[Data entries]

---*---

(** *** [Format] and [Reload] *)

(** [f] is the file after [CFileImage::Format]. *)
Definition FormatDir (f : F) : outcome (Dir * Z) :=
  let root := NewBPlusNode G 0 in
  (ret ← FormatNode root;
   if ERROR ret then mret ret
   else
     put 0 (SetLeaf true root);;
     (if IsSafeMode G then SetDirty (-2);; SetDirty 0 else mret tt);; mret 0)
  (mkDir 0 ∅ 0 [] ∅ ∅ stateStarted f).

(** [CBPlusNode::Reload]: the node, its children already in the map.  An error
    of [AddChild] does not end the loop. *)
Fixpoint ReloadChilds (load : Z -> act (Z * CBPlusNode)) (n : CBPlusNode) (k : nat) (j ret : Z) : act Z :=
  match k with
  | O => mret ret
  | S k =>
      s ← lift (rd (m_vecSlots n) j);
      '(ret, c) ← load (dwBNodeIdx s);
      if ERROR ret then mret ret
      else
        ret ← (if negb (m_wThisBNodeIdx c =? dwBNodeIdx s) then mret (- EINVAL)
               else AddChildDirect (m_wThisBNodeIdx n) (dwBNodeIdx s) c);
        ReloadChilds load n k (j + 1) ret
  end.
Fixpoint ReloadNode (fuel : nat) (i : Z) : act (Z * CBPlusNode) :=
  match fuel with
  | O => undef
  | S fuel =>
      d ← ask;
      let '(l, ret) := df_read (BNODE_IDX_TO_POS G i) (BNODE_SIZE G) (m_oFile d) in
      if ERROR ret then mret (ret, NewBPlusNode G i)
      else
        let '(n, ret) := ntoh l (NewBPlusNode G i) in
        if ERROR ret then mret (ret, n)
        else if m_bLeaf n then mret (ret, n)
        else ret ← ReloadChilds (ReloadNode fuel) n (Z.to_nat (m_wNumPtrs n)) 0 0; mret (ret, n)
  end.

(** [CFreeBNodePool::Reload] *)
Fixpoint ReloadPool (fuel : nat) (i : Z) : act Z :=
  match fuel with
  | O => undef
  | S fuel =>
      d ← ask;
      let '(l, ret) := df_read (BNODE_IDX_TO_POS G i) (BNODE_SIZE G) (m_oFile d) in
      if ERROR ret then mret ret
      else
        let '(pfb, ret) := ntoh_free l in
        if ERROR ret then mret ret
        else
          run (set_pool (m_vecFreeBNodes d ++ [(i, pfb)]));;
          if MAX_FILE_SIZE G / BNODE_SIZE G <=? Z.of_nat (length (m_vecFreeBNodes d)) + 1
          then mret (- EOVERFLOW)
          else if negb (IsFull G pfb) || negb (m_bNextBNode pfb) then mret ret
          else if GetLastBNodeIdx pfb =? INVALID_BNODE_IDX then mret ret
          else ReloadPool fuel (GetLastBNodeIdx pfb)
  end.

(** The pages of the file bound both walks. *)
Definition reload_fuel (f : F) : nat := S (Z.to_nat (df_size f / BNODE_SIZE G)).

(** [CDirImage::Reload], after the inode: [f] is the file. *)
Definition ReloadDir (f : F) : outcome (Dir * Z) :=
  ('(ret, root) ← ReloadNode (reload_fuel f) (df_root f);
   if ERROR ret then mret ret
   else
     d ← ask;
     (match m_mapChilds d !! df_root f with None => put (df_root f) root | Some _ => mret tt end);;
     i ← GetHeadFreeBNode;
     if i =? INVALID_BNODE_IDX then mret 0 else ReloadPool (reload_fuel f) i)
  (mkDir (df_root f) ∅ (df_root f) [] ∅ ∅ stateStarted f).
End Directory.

---*---

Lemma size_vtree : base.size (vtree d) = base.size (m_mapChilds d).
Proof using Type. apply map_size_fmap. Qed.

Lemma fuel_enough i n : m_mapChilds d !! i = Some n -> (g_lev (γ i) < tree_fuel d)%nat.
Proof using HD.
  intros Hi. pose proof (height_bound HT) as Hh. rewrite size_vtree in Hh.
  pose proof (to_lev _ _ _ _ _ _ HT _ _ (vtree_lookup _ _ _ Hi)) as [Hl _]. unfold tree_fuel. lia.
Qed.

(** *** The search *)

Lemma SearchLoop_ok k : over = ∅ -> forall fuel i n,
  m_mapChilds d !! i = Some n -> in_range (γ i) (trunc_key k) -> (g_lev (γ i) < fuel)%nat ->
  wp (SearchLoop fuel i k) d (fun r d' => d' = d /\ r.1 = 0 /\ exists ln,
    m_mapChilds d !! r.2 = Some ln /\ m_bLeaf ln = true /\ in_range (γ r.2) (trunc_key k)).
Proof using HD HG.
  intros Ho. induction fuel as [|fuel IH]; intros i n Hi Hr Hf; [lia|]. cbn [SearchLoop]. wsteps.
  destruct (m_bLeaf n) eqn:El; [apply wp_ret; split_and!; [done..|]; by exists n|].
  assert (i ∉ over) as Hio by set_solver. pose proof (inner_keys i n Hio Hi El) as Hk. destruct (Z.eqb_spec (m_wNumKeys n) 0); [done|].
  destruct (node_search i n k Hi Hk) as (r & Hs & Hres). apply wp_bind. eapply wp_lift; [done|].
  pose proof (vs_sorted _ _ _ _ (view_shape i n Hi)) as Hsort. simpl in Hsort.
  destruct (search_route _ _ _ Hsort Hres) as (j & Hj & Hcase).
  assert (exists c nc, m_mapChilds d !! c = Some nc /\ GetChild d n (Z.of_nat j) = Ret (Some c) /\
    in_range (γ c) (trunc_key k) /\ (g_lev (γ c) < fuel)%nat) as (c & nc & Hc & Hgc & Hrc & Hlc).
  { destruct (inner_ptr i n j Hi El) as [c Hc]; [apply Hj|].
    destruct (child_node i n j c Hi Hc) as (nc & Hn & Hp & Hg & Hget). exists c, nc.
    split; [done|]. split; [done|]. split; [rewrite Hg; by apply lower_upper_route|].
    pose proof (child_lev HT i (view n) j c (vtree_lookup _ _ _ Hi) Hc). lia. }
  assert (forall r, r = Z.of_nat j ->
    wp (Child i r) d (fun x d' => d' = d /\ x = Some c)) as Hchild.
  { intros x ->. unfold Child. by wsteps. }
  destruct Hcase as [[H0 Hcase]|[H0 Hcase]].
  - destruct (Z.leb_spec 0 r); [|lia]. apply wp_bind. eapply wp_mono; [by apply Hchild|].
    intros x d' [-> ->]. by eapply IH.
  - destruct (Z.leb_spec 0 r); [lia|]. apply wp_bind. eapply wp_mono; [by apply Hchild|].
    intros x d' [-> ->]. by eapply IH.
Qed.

---*---

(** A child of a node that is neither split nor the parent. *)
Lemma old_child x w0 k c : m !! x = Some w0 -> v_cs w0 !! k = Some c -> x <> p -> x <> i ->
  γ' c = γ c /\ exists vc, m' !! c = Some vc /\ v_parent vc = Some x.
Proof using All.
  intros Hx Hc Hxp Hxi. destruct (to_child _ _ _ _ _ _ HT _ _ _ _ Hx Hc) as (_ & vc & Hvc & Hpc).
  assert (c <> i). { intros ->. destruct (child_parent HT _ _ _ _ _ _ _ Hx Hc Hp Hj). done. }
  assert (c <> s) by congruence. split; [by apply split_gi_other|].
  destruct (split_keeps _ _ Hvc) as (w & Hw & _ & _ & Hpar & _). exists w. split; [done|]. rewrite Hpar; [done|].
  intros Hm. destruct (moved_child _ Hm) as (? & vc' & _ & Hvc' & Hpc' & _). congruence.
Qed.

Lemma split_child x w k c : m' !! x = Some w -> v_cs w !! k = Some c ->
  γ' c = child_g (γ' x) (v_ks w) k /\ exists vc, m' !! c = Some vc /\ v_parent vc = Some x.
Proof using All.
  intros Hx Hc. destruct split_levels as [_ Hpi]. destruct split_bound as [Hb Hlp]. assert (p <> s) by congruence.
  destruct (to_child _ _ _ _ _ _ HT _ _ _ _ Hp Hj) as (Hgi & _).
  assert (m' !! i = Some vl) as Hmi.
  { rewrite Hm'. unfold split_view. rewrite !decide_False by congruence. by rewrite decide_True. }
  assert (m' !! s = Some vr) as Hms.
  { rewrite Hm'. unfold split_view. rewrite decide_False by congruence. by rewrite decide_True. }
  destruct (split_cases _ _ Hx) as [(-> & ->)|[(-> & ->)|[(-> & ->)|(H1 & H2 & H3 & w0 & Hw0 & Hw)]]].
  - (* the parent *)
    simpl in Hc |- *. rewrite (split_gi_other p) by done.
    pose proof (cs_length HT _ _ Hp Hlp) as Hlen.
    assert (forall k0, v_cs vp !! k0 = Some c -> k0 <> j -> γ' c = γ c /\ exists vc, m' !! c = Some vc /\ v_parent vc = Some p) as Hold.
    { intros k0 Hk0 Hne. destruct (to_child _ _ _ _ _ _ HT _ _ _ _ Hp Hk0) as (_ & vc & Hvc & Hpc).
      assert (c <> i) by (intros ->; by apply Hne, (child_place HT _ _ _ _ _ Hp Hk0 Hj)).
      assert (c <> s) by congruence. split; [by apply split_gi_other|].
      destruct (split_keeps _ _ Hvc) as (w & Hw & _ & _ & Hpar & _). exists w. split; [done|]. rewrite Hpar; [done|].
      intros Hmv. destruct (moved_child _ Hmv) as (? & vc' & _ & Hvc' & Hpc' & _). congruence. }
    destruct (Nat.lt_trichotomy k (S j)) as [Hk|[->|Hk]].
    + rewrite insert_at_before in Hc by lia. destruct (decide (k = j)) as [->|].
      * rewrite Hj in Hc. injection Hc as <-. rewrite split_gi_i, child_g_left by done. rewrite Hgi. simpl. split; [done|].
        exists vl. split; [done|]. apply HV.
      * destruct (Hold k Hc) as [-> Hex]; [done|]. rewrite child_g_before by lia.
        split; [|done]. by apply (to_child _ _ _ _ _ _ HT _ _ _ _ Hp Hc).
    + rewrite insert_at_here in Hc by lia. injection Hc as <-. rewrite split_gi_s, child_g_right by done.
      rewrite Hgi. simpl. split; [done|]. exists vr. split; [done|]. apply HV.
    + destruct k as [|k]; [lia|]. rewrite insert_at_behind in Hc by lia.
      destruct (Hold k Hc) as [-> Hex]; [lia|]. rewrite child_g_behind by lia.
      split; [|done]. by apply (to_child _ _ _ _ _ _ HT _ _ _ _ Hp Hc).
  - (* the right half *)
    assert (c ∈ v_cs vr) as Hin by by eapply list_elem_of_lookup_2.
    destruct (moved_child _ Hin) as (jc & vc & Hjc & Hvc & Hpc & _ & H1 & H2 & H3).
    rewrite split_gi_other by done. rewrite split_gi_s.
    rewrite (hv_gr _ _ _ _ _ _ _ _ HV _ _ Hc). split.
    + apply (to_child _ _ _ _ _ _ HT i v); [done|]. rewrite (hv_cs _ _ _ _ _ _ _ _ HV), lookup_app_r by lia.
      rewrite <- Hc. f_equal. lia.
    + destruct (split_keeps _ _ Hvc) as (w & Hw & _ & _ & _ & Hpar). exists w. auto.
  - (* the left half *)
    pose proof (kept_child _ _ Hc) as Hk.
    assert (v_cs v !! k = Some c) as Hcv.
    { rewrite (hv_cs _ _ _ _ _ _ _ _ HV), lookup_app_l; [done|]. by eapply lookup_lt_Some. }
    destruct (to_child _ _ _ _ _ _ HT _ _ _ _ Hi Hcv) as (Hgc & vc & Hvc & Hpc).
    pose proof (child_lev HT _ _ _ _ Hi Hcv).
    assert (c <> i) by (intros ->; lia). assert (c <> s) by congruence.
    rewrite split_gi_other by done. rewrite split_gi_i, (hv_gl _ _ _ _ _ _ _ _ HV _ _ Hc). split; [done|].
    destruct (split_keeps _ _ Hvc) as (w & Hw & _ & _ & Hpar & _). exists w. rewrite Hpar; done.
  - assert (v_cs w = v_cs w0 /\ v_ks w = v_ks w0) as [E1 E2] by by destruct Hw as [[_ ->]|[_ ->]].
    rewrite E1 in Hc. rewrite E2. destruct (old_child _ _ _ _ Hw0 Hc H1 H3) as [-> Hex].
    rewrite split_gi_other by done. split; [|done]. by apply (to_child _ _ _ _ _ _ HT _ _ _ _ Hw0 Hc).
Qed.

---*---

#### [ASSIGNMENT]
Given the data above, transcribe exactly the lines from the one containing "assert (c <> i) by (intros ->; lia)." down to the one containing "rewrite Hpar; done.", and no others.

#### [COMPLETED EXERCISE]
    assert (c <> i) by (intros ->; lia). assert (c <> s) by congruence.
    rewrite split_gi_other by done. rewrite split_gi_i, (hv_gl _ _ _ _ _ _ _ _ HV _ _ Hc). split; [done|].
    destruct (split_keeps _ _ Hvc) as (w & Hw & _ & _ & Hpar & _). exists w. rewrite Hpar; done.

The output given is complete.